File Tree Structure:

When showFiles is true, the file_tree array contains recursive file objects:

{
  "file_id": 1,
  "filename": "model.obj",
  "relative_path": "models/model.obj",
  "file_type": "primary_source",
  "status": "Valid",
  "is_primary_source": true,
  "size_bytes": 1048576,
  "mime_type": "model/obj",
  "parent_file_id": null,
  "added_timestamp": "2025-10-15T10:30:00Z",
  "children": [...]
}

Status Codes:

200 OK: Inspection completed successfully
400 Bad Request: Missing hdpcPath parameter
404 Not Found: HDPC file not found at specified path
500 Internal Server Error: Database error or unexpected error during inspection

Zenodo Integration¶

Get Uploads Tab Counts¶

Retrieves counts for different stages of the Zenodo upload workflow, used to populate UI tabs.

Endpoint: GET /project/uploads_tab_counts

Query Parameters:

is_sandbox (string, optional): Whether to count sandbox records.

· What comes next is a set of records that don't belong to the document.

Lemma led_sets x m i : is_u8 x -> sets_mode (led_request x) m m i.
Proof.
  intros Hx. apply (acked_sets ([kDP_SetMouseScaling1To1] ++ bits_of x ++ [kDP_SetMouseSampleRate; 10] ++ [kDP_SetMouseScaling1To1])).
  intros p Hp. apply (stroke m i p _ x 10 _ Hp Hx ltac:(done)); plain.
Qed.

Lemma enable_sets b m i : sets_mode (enable_request b) m m i.
Proof.
  apply (acked_sets [if b then kDP_Enable else kDP_SetDefaultsAndDisable]). intros p Hp. apply plain_ok; [done|]. destruct b; plain.
Qed.

(** The answer to a query, in the commands that read it. *)
Definition answered (r : PS2Request) (a : Z * Z * Z) : PS2Request :=
  r <| commands := take 10 (commands r) ++ [set_inOrOut (u8 a.1.1) read_byte; set_inOrOut (u8 a.1.2) read_byte; set_inOrOut (u8 a.2) read_byte] ++
    drop 13 (commands r) |>.

Lemma data_answered sel m i (l : L) : is_u8 sel -> at_rest l -> pad_is m i (aux_dev l) ->
  exists p, talk_request (data_request sel) l = Some (answered (data_request sel) (i sel), l <| aux_dev := p |>, []) /\ pad_is m i p.
Proof.
  intros Hs Hl Hp. destruct (plain_ok m i (aux_dev l) [kDP_SetDefaultsAndDisable] Hp) as (p1 & E1 & H1); [plain|].
  destruct (argument m i p1 sel H1 Hs) as (p2 & E2 & H2 & A2). destruct (pad_query p2 (pi_command _ _ _ H2)) as (p3 & E3 & C3 & M3 & I3).
  rewrite A2, (pi_info _ _ _ H2) in E3. destruct (i sel) as [[a b] c] eqn:Ei.
  destruct (plain_ok m i p3 [kDP_SetDefaultsAndDisable]) as (p4 & E4 & H4); [destruct H2; split; congruence|plain|].
  exists p4. split; [|done]. unfold data_request. rewrite send_bits_of.
  destruct (acked_talks _ (mkCmdState kDT_Keyboard false) l p2 Hl (acked_app _ _ _ _ _ E1 E2)) as (s1 & F1 & T1 & D1).
  assert (at_rest (l <| aux_dev := p2 |>)) as Hl2 by (by destruct Hl).
  pose (l3 := l <| aux_dev := p3 |> <| sent := [(kDT_Mouse, u8 a); (kDT_Mouse, u8 b); (kDT_Mouse, u8 c)] |>).
  destruct (acked_talks [kDP_SetDefaultsAndDisable] (mkCmdState kDT_Mouse false) (l <| aux_dev := p3 |> <| sent := [] |>) p4) as (s4 & F4 & _);
    [by destruct Hl|exact E4|].
  assert (talk_seq [mouse_command kDP_GetMouseInformation; read_byte; read_byte; read_byte] s1 (l <| aux_dev := p2 |>) =
    Some ([mouse_command kDP_GetMouseInformation; set_inOrOut (u8 a) read_byte; set_inOrOut (u8 b) read_byte; set_inOrOut (u8 c) read_byte],
      mkCmdState kDT_Mouse false, l3 <| sent := [] |>, [])) as F2.
  { cbn [talk_seq]. unfold mbind, Talk_bind. rewrite (aux_command kDP_GetMouseInformation s1 _ p3 [a; b; c] Hl2 ltac:(done) E3 ltac:(simpl; lia)). rewrite T1.
    rewrite (aux_read _ l3 (u8 a) [(kDT_Mouse, u8 b); (kDT_Mouse, u8 c)]) by (done || simpl; lia).
    rewrite (aux_read _ _ (u8 b) [(kDT_Mouse, u8 c)]) by (done || simpl; lia). rewrite (aux_read _ _ (u8 c) []) by (done || simpl; lia). done. }
  pose proof (talk_seq_app _ _ _ _ _ _ _ _ _ _ _ _ F1 (talk_seq_app _ _ _ _ _ _ _ _ _ _ _ _ F2 F4)) as F.
  etransitivity; [exact (stack_talks _ _ _ _ _ _ F)|]. destruct l, Hl as [? Hs0]. simpl in Hs0. by subst.
Qed.
End pad.

(** ** The driver with the controller behind it *)

Section driver.
  Context {H D : Type} `{PortIO H} {K A : Type} `{Device K} `{Device A} `{!Wired H K A} `{!SynapticsPad A}.
  Abbreviation W := (World H D).
  Context (callInterrupt : positive -> option positive -> Z -> D -> PS2InterruptResult * D).
  Context (callCompletion : positive -> positive -> PS2Request -> M W unit).
  Context (fuel : nat) (Hfuel : (capacity + busy_time < fuel)%nat).
  Context (env : SEnv) (w0 : W).

(** [_device->submitRequestAndBlock], which is the controller's. *)
Definition submitted (r : PS2Request) : M W PS2Request := Controller.submitRequestAndBlock callInterrupt callCompletion fuel r.

(** The controller after what the driver did, [w0] at first. *)
Definition controller_step (w : W) (e : SEvent) : W :=
  match e with
  | SSubmitBlock r => match submitted r w with Done (_, w') => w' | _ => w end
  | _ => w
  end.
Definition controller_after (evs : list SEvent) : W := fold_left controller_step evs w0.

(** The driver's environment, with the answers of that controller. *)
Definition on_controller : SEnv := {|
  uptime := uptime env;
  absolutetime_to_nanoseconds := absolutetime_to_nanoseconds env;
  submit := fun evs r => match submitted r (controller_after evs) with Done (r', _) => r' | _ => r end;
  getWorkLoop := getWorkLoop env;
  alloc_gate := alloc_gate env;
  alloc_buttonTimer := alloc_buttonTimer env;
  alloc_scrollTimer := alloc_scrollTimer env;
  alloc_dragTimer := alloc_dragTimer env;
  has_TPDN := has_TPDN env;
  version_major := version_major env;
  version_minor := version_minor env;
  bt := bt env;
  hid := hid env;
|}.

(** The controller can take requests and nothing is under way; the touchpad has
    mode byte [m] and answers queries with [i]. *)
Record linked (w : W) (m : Z) (i : Z -> Z * Z * Z) (l : Line K A) : Prop := {
  li_able : able (ctl w);
  li_queue : _requestQueue (ctl w) = [];
  li_wired : wired (hw w) l;
  li_rest : at_rest l;
  li_pad : pad_is m i (aux_dev l);
}.

Lemma linked_submit w m i l r r' p m' : linked w m i l -> talk_request r l = Some (r', l <| aux_dev := p |>, []) -> pad_is m' i p ->
  exists w', submitted r w = Done (r', w') /\ linked w' m' i (l <| aux_dev := p |>).
Proof.
  intros [Ha Hq Hw Hr _] E Hp. destruct (submit_talks callInterrupt callCompletion fuel Hfuel r w l r' (l <| aux_dev := p |>) []) as (h' & F & Hw'); [done|done| |].
  - rewrite Hq. cbn [talk_requests]. unfold mbind, Talk_bind, mret, Talk_ret. by rewrite E.
  - eexists. split; [exact F|]. cbn [happen_all fold_left]. split; simpl; try done. destruct Ha as [Hs ? ? ? ?]. destruct Hs. by split.
Qed.

(** What the driver gets is what the controller returned. *)
Lemma driver_submit s m i l r r' p m' : _device (life (pad s)) = true -> linked (controller_after (sevs s)) m i l ->
  talk_request r l = Some (r', l <| aux_dev := p |>, []) -> pad_is m' i p ->
  exists s', Synaptics.submitRequestAndBlock on_controller r s = Done (r', s') /\ pad s' = pad s /\
    linked (controller_after (sevs s')) m' i (l <| aux_dev := p |>).
Proof.
  intros Hd Hl E Hp. destruct (linked_submit _ _ _ _ _ _ _ _ Hl E Hp) as (w' & F & Hl').
  exists (s <| sevs := sevs s ++ [SSubmitBlock r] |>). unfold Synaptics.submitRequestAndBlock, getp, semit. munfold. rewrite Hd. cbn [submit on_controller].
  rewrite F. split; [done|]. split; [done|]. simpl. unfold controller_after in *. rewrite fold_left_app. cbn [fold_left controller_step]. by rewrite F.
Qed.

(** The calls of the driver that talk to the touchpad, and their results. *)
Inductive PadCall :=
| CQuery (dataSelector : Z)
| CMode (modeByteValue : Z)
| CFinal (modeByteValue : Z)
| CLed (touchLED : Z)
| CEnable (enable : bool).

Inductive Answer := AData (d : option (Z * Z * Z)) | ABool (b : bool) | ANone.

Definition run_call (c : PadCall) : M SWorld Answer :=
  match c with
  | CQuery sel => d ← getTouchPadData on_controller sel; mret (AData d)
  | CMode v => b ← setModeByte_value on_controller v; mret (ABool b)
  | CFinal v => b ← setTouchPadModeByte_value on_controller v; mret (ABool b)
  | CLed x => b ← setTouchpadLED on_controller x; mret (ABool b)
  | CEnable b => setTouchPadEnable on_controller b;; mret ANone
  end.

Fixpoint run_calls (cs : list PadCall) : M SWorld (list Answer) :=
  match cs with
  | [] => mret []
  | c :: cs => a ← run_call c; rest ← run_calls cs; mret (a :: rest)
  end.

(** Arguments are bytes. *)
Definition legal_call (c : PadCall) : Prop := match c with CQuery x | CMode x | CFinal x | CLed x => is_u8 x | CEnable _ => True end.

Definition answer_of (i : Z -> Z * Z * Z) (c : PadCall) : Answer :=
  match c with
  | CQuery sel => let '(a, b, c) := i sel in AData (Some (u8 a, u8 b, u8 c))
  | CMode _ | CFinal _ | CLed _ => ABool true
  | CEnable _ => ANone
  end.
Definition mode_after (m : Z) (c : PadCall) : Z := match c with CMode v | CFinal v => v | _ => m end.

Lemma sets_call s m m' i l r : _device (life (pad s)) = true -> linked (controller_after (sevs s)) m i l -> sets_mode (K := K) (A := A) r m m' i ->
  exists s' p, Synaptics.submitRequestAndBlock on_controller r s = Done (r, s') /\ pad s' = pad s /\
    linked (controller_after (sevs s')) m' i (l <| aux_dev := p |>).
Proof.
  intros Hd Hl Hr. destruct (Hr l (li_rest _ _ _ _ Hl) (li_pad _ _ _ _ Hl)) as (p & E & Hp).
  destruct (driver_submit s m i l r r p m' Hd Hl E Hp) as (s' & F & Hs & Hl'). by exists s', p.
Qed.

Lemma inOrOut_answer b : inOrOut (set_inOrOut (u8 b) read_byte) = u8 b.
Proof. unfold inOrOut, set_inOrOut. rewrite union_byte_set by lia. simpl. apply u8_id, u8_range. Qed.

Lemma answered_reads sel a : let r := answered (data_request sel) a in commandsCount r = 14 /\
  (fun c => inOrOut c) <$> aget (commands r) 10 = Done (u8 a.1.1) /\ (fun c => inOrOut c) <$> aget (commands r) 11 = Done (u8 a.1.2) /\
  (fun c => inOrOut c) <$> aget (commands r) 12 = Done (u8 a.2).
Proof. split; [done|]. split; [|split]; exact (f_equal Done (inOrOut_answer _)). Qed.

Lemma result_reads (r : PS2Request) k v (s : SWorld) : (fun c => inOrOut c) <$> aget (commands r) k = Done v -> result r k s = Done (v, s).
Proof. unfold result. munfold. destruct (aget (commands r) k) as [c| |]; [|done|done]. by intros [= <-]. Qed.

Lemma query_call s m i l sel : _device (life (pad s)) = true -> linked (controller_after (sevs s)) m i l -> is_u8 sel ->
  exists s' p, run_call (CQuery sel) s = Done (answer_of i (CQuery sel), s') /\ pad s' = pad s /\
    linked (controller_after (sevs s')) m i (l <| aux_dev := p |>).
Proof.
  intros Hd Hl Hs. destruct (data_answered sel m i l Hs (li_rest _ _ _ _ Hl) (li_pad _ _ _ _ Hl)) as (p & E & Hp).
  destruct (driver_submit s m i l _ _ p m Hd Hl E Hp) as (s' & F & Hs' & Hl'). exists s', p. split; [|done].
  destruct (answered_reads sel (i sel)) as (R0 & R1 & R2 & R3). unfold run_call, getTouchPadData. unfold mbind at 1, M_bind at 1.
  rewrite (bind_done _ _ _ _ _ F), R0. cbn [Z.eqb negb Pos.eqb].
  rewrite (bind_done _ _ _ _ _ (result_reads _ _ _ s' R1)), (bind_done _ _ _ _ _ (result_reads _ _ _ s' R2)), (bind_done _ _ _ _ _ (result_reads _ _ _ s' R3)).
  cbn [answer_of]. by destruct (i sel) as [[a b] c].
Qed.

Lemma call_ok c s m i l : _device (life (pad s)) = true -> linked (controller_after (sevs s)) m i l -> legal_call c ->
  exists s' p, run_call c s = Done (answer_of i c, s') /\ pad s' = pad s /\ linked (controller_after (sevs s')) (mode_after m c) i (l <| aux_dev := p |>).
Proof.
  intros Hd Hl Hc. destruct c as [sel|v|v|x|b]; [by apply query_call| | | |].
  - destruct (sets_call s m v i l _ Hd Hl (mode_sets v m i Hc)) as (s' & p & E & Hs & Hl'). exists s', p. split; [|done].
    unfold run_call, setModeByte_value, getp. rewrite bind_assoc. rewrite (bind_done _ _ s (life (pad s)) s) by done. rewrite Hd. cbn [negb].
    rewrite bind_assoc. by rewrite (bind_done _ _ _ _ _ E).
  - destruct (sets_call s m v i l _ Hd Hl (final_sets v m i Hc)) as (s' & p & E & Hs & Hl'). exists s', p. split; [|done].
    unfold run_call, setTouchPadModeByte_value, getp. rewrite bind_assoc. rewrite (bind_done _ _ s (life (pad s)) s) by done. rewrite Hd. cbn [negb].
    rewrite bind_assoc. by rewrite (bind_done _ _ _ _ _ E).
  - destruct (sets_call s m m i l _ Hd Hl (led_sets x m i Hc)) as (s' & p & E & Hs & Hl'). exists s', p. split; [|done].
    unfold run_call, setTouchpadLED. rewrite bind_assoc. by rewrite (bind_done _ _ _ _ _ E).
  - destruct (sets_call s m m i l _ Hd Hl (enable_sets b m i)) as (s' & p & E & Hs & Hl'). exists s', p. split; [|done].
    unfold run_call, setTouchPadEnable. rewrite bind_assoc. by rewrite (bind_done _ _ _ _ _ E).
Qed.

End driver.

(** ** A touchpad that follows the guide *)

Record Pad := mkPad { p_command : option Z; p_arg : Z; p_mode : Z; p_info : Z -> Z * Z * Z }.
#[export] Instance Pad_eta : Settable Pad := mkSettable _ (fun p => mkPad (p_command p) (p_arg p) (p_mode p) (p_info p)).
Lemma effect_held key j xs p : (key, j) ∈ tracked ->
  Z.testbit (_modifierdown (inp (fold_left pad_after xs p))) j = fold_left (held_after key) xs (Z.testbit (_modifierdown (inp p)) j).
Proof.
  intros Hj. revert p. induction xs as [|x xs IH]; intros p; [done|]. cbn [fold_left]. rewrite IH. f_equal. unfold pad_after, key_effect, held_after, info_of. simpl.
  assert (forall b, _modifierdown (inp (if toggle x then set_ignore b p else p)) = _modifierdown (inp p)) as Hs by (intros b; by destruct (toggle x)).
  destruct (Synaptics.is_modifier (adb x)) eqn:Em; simpl.
  2: { rewrite Hs. destruct (Z.eqb_spec (adb x) key) as [E|]; [|done]. apply tracked_modifier in Hj. congruence. }
  destruct (mask_bit _ Em) as [(j' & Hj' & ->)|[-> Hn]].
  - destruct (tracked_bits _ _ _ _ Hj Hj') as [Hpos <-]. pose proof (proj1 (tracked_bits _ _ _ _ Hj' Hj')).
    destruct (down x); simpl; rewrite Hs; [by rewrite setbit_spec|by rewrite clearbit_spec].
  - rewrite (proj2 (Z.eqb_neq (adb x) key)) by (intros <-; by apply (Hn _ _ Hj)).
    destruct (down x); simpl; rewrite Hs; [by rewrite Z.lor_0_r|]. unfold clear. by rewrite Z.ldiff_0_r.
Qed.

Lemma kbd_after_wf k x : kb_wf k -> kb_wf (kbd_after k x).
Proof. intros []. by split. Qed.
Lemma digits_spec m : 0 < m -> 0 < digits m /\ 2 ^ (digits m - 1) <= m < 2 ^ digits m.
Proof.
  destruct m as [|p|p]; [lia| |lia]. intros _. cbn [Zdigits2]. split; [lia|].
  induction p as [p IH|p IH|]; cbn [digits2_pos]; [| |by compute].
  all: rewrite Pos2Z.inj_succ; set (d := Zpos (digits2_pos p)) in *; replace (Z.succ d - 1) with (Z.succ (d - 1)) by lia;
    rewrite !Z.pow_succ_r by lia; lia.
Qed.

(** Digits from a bound, and a bound from digits. *)
Lemma digits_le m k : 0 < m < 2 ^ k -> 0 <= k -> digits m <= k.
Proof.
  intros Hm Hk. destruct (digits_spec m) as (_ & H & _); [lia|].
  destruct (Z.le_gt_cases (digits m) k); [done|]. assert (2 ^ k <= 2 ^ (digits m - 1)) by (apply Z.pow_le_mono_r; lia). lia.
Qed.

Lemma small_shr_1 k r e : small k (shr_m r) e -> small k (shr_m (shr_1 r)) (e + 1).
Proof.
  destruct r as [[|[p|p|]|p] b s]; intros [Hp H]; simpl in *; try lia; (split; simpl; [lia|]); try (by left);
    (right; destruct H as [H|H]; [done|]); rewrite Pos2Z.inj_succ in H; lia.
Qed.

Lemma small_iter k p r e : small k (shr_m r) e -> small k (shr_m (iter_pos shr_1 p r)) (e + Zpos p).
Proof.
  revert r e. induction p as [p IH|p IH|]; intros r e H; cbn [iter_pos]; [| |by apply small_shr_1].
  - replace (e + Zpos p~1) with (e + 1 + Zpos p + Zpos p) by lia. by apply IH, IH, small_shr_1.
  - replace (e + Zpos p~0) with (e + Zpos p + Zpos p) by lia. by apply IH, IH.
Qed.

Lemma small_shr_fexp k m e l : small k m e ->
  let '(r, e') := shr_fexp 53 1024 m e l in
  small k (shr_m r) e' /\ e' = Z.max e (fexp 53 1024 (digits m + e)).
Proof.
  intros H. unfold shr_fexp, shr. assert (small k (shr_m (shr_record_of_loc m l)) e) as H' by (by destruct l as [|[]]).
  destruct (_ - e) as [|p|p] eqn:E; [split; [done|lia]| |split; [done|lia]]. split; [by apply small_iter|lia].
Qed.

Lemma small_round k m l e : small k m e -> e <= k -> small (k + 1) (round_nearest_even m l) e.
Proof.
  intros [Hm H] He. assert (small (k + 1) m e) as H0 by (split; [done|]; destruct H; [by left|right; lia]).
  assert (small (k + 1) (m + 1) e) as H1.
  { split; [lia|]. right. destruct (Z.eq_dec m 0) as [->|Hne]; [simpl; lia|]. destruct H as [H|H]; [done|].
    destruct (digits_spec m) as (Hp & _ & Hd); [lia|]. assert (digits (m + 1) <= digits m + 1); [|lia].
    apply digits_le; [|lia]. rewrite Z.pow_add_r by lia. lia. }
  destruct l as [|[]]; simpl; try done. by destruct (Z.even m).
Qed.

(** Rounding at most doubles the bound. *)
Lemma below_round k s m e l : small k m e -> e <= k -> -1000 <= k <= 900 -> below (k + 1) (binary_round_aux 53 1024 s m e l).
Proof.
  intros H He Hk. unfold binary_round_aux. pose proof (small_shr_fexp k m e l H) as H1.
  destruct (shr_fexp 53 1024 m e l) as [r1 e1]. destruct H1 as [H1 E1].
  assert (e1 <= k) as He1.
  { subst. destruct H as [_ [-> | H]]; unfold fexp, emin; simpl; lia. }
  pose proof (small_shr_fexp (k + 1) _ e1 loc_Exact (small_round k _ (loc_of_shr_record r1) e1 H1 He1)) as H2.
  destruct (shr_fexp _ _ _ e1 loc_Exact) as [r2 e2]. destruct H2 as [[Hp H2] _].
  destruct (shr_m r2) as [|p|p]; [done| |lia]. destruct H2 as [H2|H2]; [done|].
  rewrite (proj2 (Z.leb_le _ _)) by (simpl in H2; lia). exact H2.
Qed.

Lemma below_mul j k x y : below j x -> below k y -> -1000 <= j + k <= 900 -> below (j + k + 1) (d_mul x y).
Proof.
  intros Hx Hy Hk. destruct x as [|?| |sx mx ex], y as [|?| |sy my ey]; try done. unfold d_mul, SFmul.
  cbn [below] in Hx, Hy. destruct (digits_spec (Zpos mx)) as (Dx & _ & Mx); [lia|]. destruct (digits_spec (Zpos my)) as (Dy & _ & My); [lia|].
  apply below_round; [|lia|done]. split; [lia|right].
  assert (digits (Zpos (mx * my)) <= digits (Zpos mx) + digits (Zpos my)); [|lia].
  apply digits_le; [|lia]. rewrite Z.pow_add_r by lia. split; [lia|]. rewrite Pos2Z.inj_mul. by apply Z.mul_lt_mono_nonneg.
Qed.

Defaults to "true". Accepts "true" or "false"

Response:

{
  "pending_preparation": 15,
  "pending_operations": 8,
  "drafts": 12,
  "published": 45,
  "versioning": 0
}

Response Fields:

pending_preparation (integer): Source files without prepared metadata
pending_operations (integer): Records with prepared metadata but no Zenodo draft created
drafts (integer): Active Zenodo drafts
published (integer): Unique published Zenodo concept records
versioning (integer): Records eligible for versioning (currently always 0)

Pending Preparation Query:

Counts root-level source files with statuses indicating they need metadata preparation, excluding files that already have records in non-failed states.

Status Codes:

200 OK: Counts retrieved successfully
400 Bad Request: No HDPC loaded
500 Internal Server Error: Database query failed

Match Files for Versioning¶

Matches files in a directory against published Zenodo records to facilitate new version creation.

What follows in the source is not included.